## EXERCISE PROMPT
From the listing below, set down exactly the lines between the one holding "- rewrite (Heq" and the one holding "Definition mapping (m", inclusive. No other line is wanted.

+++ LISTED RECORDS +++

Lemma ld32_same m m' a : no_wrap a 4 -> (forall k, 0 <= k < 4 -> m' (a + k) = m (a + k)) -> ld32 m' a = ld32 m a.
Proof.
  intros Hw Heq. unfold ld32. rewrite !(padd_small a _ 4) by (done || lia). rewrite !Heq by lia.
  pose proof (Heq 0 ltac:(lia)) as H0. rewrite Z.add_0_r in H0. by rewrite H0.
Qed.

(** A page-aligned address with flags in its low bits. *)
Lemma lor_flags a f : 0 <= a -> a `mod` PGSIZE = 0 -> 0 <= f < PGSIZE -> Z.lor a f = a + f.
Proof. intros _. apply (lor_low a f 12). Qed.

Lemma entry_addr a f :
  0 <= a -> a `mod` PGSIZE = 0 -> 0 <= f < PGSIZE -> PTE_ADDR (Z.lor a f) = a /\ PTE_FLAGS (Z.lor a f) = f.
Proof.
  intros Ha Hal Hf. rewrite lor_flags by done. rewrite PTE_ADDR_eq, PTE_FLAGS_eq by lia.
  unfold PGSIZE in *. split; zlia.
Qed.

Lemma has_P_flags a f : 0 <= a -> a `mod` PGSIZE = 0 -> has (Z.lor a f) PTE_P = has f PTE_P.
Proof.
  intros Ha Hal. unfold has, PTE_P. f_equal. rewrite Z.land_lor_distr_l. f_equal.
  assert (Z.land a 1 = 0) as ->; [|done].
  change 1 with (Z.ones 1). rewrite Z.land_ones by lia. unfold PGSIZE in *. change (2 ^ 1) with 2. zlia.
Qed.

(** Tables of options: the same entries, and one more entry *)
Lemma omap_same {A B} (f f' : A -> option B) (l : list A) : (forall j, j ∈ l -> f' j = f j) -> omap f' l = omap f l.
Proof.
  induction l as [|a l IH]; intros Heq; [done|]. cbn. rewrite (Heq a) by left.
  rewrite IH; [done|]. intros j Hj. apply Heq. by right.
Qed.

Lemma omap_new {A B} (f f' : A -> option B) (l : list A) i b :
  NoDup l -> i ∈ l -> f i = None -> f' i = Some b -> (forall j, j ∈ l -> j <> i -> f' j = f j) ->
  omap f' l ≡ₚ b :: omap f l.
Proof.
  induction l as [|a l IH]; intros Hnd Hi Hf Hf' Heq; [by apply elem_of_nil in Hi|].
  apply NoDup_cons in Hnd as [Hn Hnd]. cbn. apply elem_of_cons in Hi as [->|Hi].
  - rewrite Hf, Hf'. apply Permutation_skip. erewrite omap_same; [done|].
    intros j Hj. apply Heq; [by right|by intros ->].
  - rewrite (Heq a) by (by left || (intros ->; done)).
    assert (omap f' l ≡ₚ b :: omap f l) as H by (apply IH; auto; intros j Hj; apply Heq; by right).
    destruct (f a); rewrite H; [apply Permutation_swap|done].
Qed.

Section Space.
Context (kend : Z).
Local Abbreviation valid := (valid_page kend).

Lemma valid_aligned p : valid p -> (p - KERNBASE) `mod` PGSIZE = 0 /\ 0 <= p - KERNBASE < PHYSTOP.
Proof. intros (Hal & _ & Hr). unfold PGSIZE, KERNBASE in *. split; [zlia|lia]. Qed.

(** The word of index [i] of page [p]. *)
Lemma slot_small p i : valid p -> 0 <= i < 1024 -> padd p (4 * i) = p + 4 * i.
Proof.
  intros Hp Hi. apply (padd_small p _ (PGSIZE + 1)); [by apply (valid_page_no_wrap kend)|unfold PGSIZE; lia].
Qed.

Lemma slot_no_wrap p i : valid p -> 0 <= i < 1024 -> no_wrap (p + 4 * i) 4.
Proof.
  intros Hp Hi. pose proof (valid_page_no_wrap kend p Hp) as Hw. unfold no_wrap, PGSIZE in *. lia.
Qed.

(** Distinct words do not overlap. *)
Lemma slots_apart p i q j :
  valid p -> valid q -> 0 <= i < 1024 -> 0 <= j < 1024 -> p <> q \/ i <> j ->
  p + 4 * i + 4 <= q + 4 * j \/ q + 4 * j + 4 <= p + 4 * i.
Proof.
  intros (Hp & _) (Hq & _) Hi Hj Hne. unfold PGSIZE in *.
  pose proof (Z.div_mod p 4096 ltac:(lia)). pose proof (Z.div_mod q 4096 ltac:(lia)).
  destruct (Z.lt_trichotomy (p / 4096) (q / 4096)) as [|[|]]; [left; lia| |right; lia].
  assert (p = q) by lia. destruct Hne; lia.
Qed.

(** ** The translation *)

Definition tab (m : mem) (d i : Z) : option Z :=
  let w := ld32 m (d + 4 * i) in
  if has w PTE_P then Some (PTE_ADDR w + KERNBASE) else None.

Definition entry (m : mem) (d va : Z) : option Z :=
  t ← tab m d (PDX va); Some (ld32 m (t + 4 * PTX va)).

Definition mapping (m : mem) (d va : Z) : option Z :=
  w ← entry m d va; if has w PTE_P then Some w else None.

Lemma PDX_range va : 0 <= PDX va < 1024.
Proof.
  unfold PDX. change 1023 with (Z.ones 10). rewrite Z.land_ones by lia.
  apply (Z.mod_pos_bound _ (2 ^ 10)). lia.
Qed.

Lemma PTX_range va : 0 <= PTX va < 1024.
Proof.
  unfold PTX. change 1023 with (Z.ones 10). rewrite Z.land_ones by lia.
  apply (Z.mod_pos_bound _ (2 ^ 10)). lia.
Qed.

+++

## TASK ANSWER
  - rewrite (Heq a) by (by left || (intros ->; done)).
    assert (omap f' l ≡ₚ b :: omap f l) as H by (apply IH; auto; intros j Hj; apply Heq; by right).
    destruct (f a); rewrite H; [apply Permutation_swap|done].
Qed.

Section Space.
Context (kend : Z).
Local Abbreviation valid := (valid_page kend).

Lemma valid_aligned p : valid p -> (p - KERNBASE) `mod` PGSIZE = 0 /\ 0 <= p - KERNBASE < PHYSTOP.
Proof. intros (Hal & _ & Hr). unfold PGSIZE, KERNBASE in *. split; [zlia|lia]. Qed.

(** The word of index [i] of page [p]. *)
Lemma slot_small p i : valid p -> 0 <= i < 1024 -> padd p (4 * i) = p + 4 * i.
Proof.
  intros Hp Hi. apply (padd_small p _ (PGSIZE + 1)); [by apply (valid_page_no_wrap kend)|unfold PGSIZE; lia].
Qed.

Lemma slot_no_wrap p i : valid p -> 0 <= i < 1024 -> no_wrap (p + 4 * i) 4.
Proof.
  intros Hp Hi. pose proof (valid_page_no_wrap kend p Hp) as Hw. unfold no_wrap, PGSIZE in *. lia.
Qed.

(** Distinct words do not overlap. *)
Lemma slots_apart p i q j :
  valid p -> valid q -> 0 <= i < 1024 -> 0 <= j < 1024 -> p <> q \/ i <> j ->
  p + 4 * i + 4 <= q + 4 * j \/ q + 4 * j + 4 <= p + 4 * i.
Proof.
  intros (Hp & _) (Hq & _) Hi Hj Hne. unfold PGSIZE in *.
  pose proof (Z.div_mod p 4096 ltac:(lia)). pose proof (Z.div_mod q 4096 ltac:(lia)).
  destruct (Z.lt_trichotomy (p / 4096) (q / 4096)) as [|[|]]; [left; lia| |right; lia].
  assert (p = q) by lia. destruct Hne; lia.
Qed.

(** ** The translation *)

Definition tab (m : mem) (d i : Z) : option Z :=
  let w := ld32 m (d + 4 * i) in
  if has w PTE_P then Some (PTE_ADDR w + KERNBASE) else None.

Definition entry (m : mem) (d va : Z) : option Z :=
  t ← tab m d (PDX va); Some (ld32 m (t + 4 * PTX va)).

Definition mapping (m : mem) (d va : Z) : option Z :=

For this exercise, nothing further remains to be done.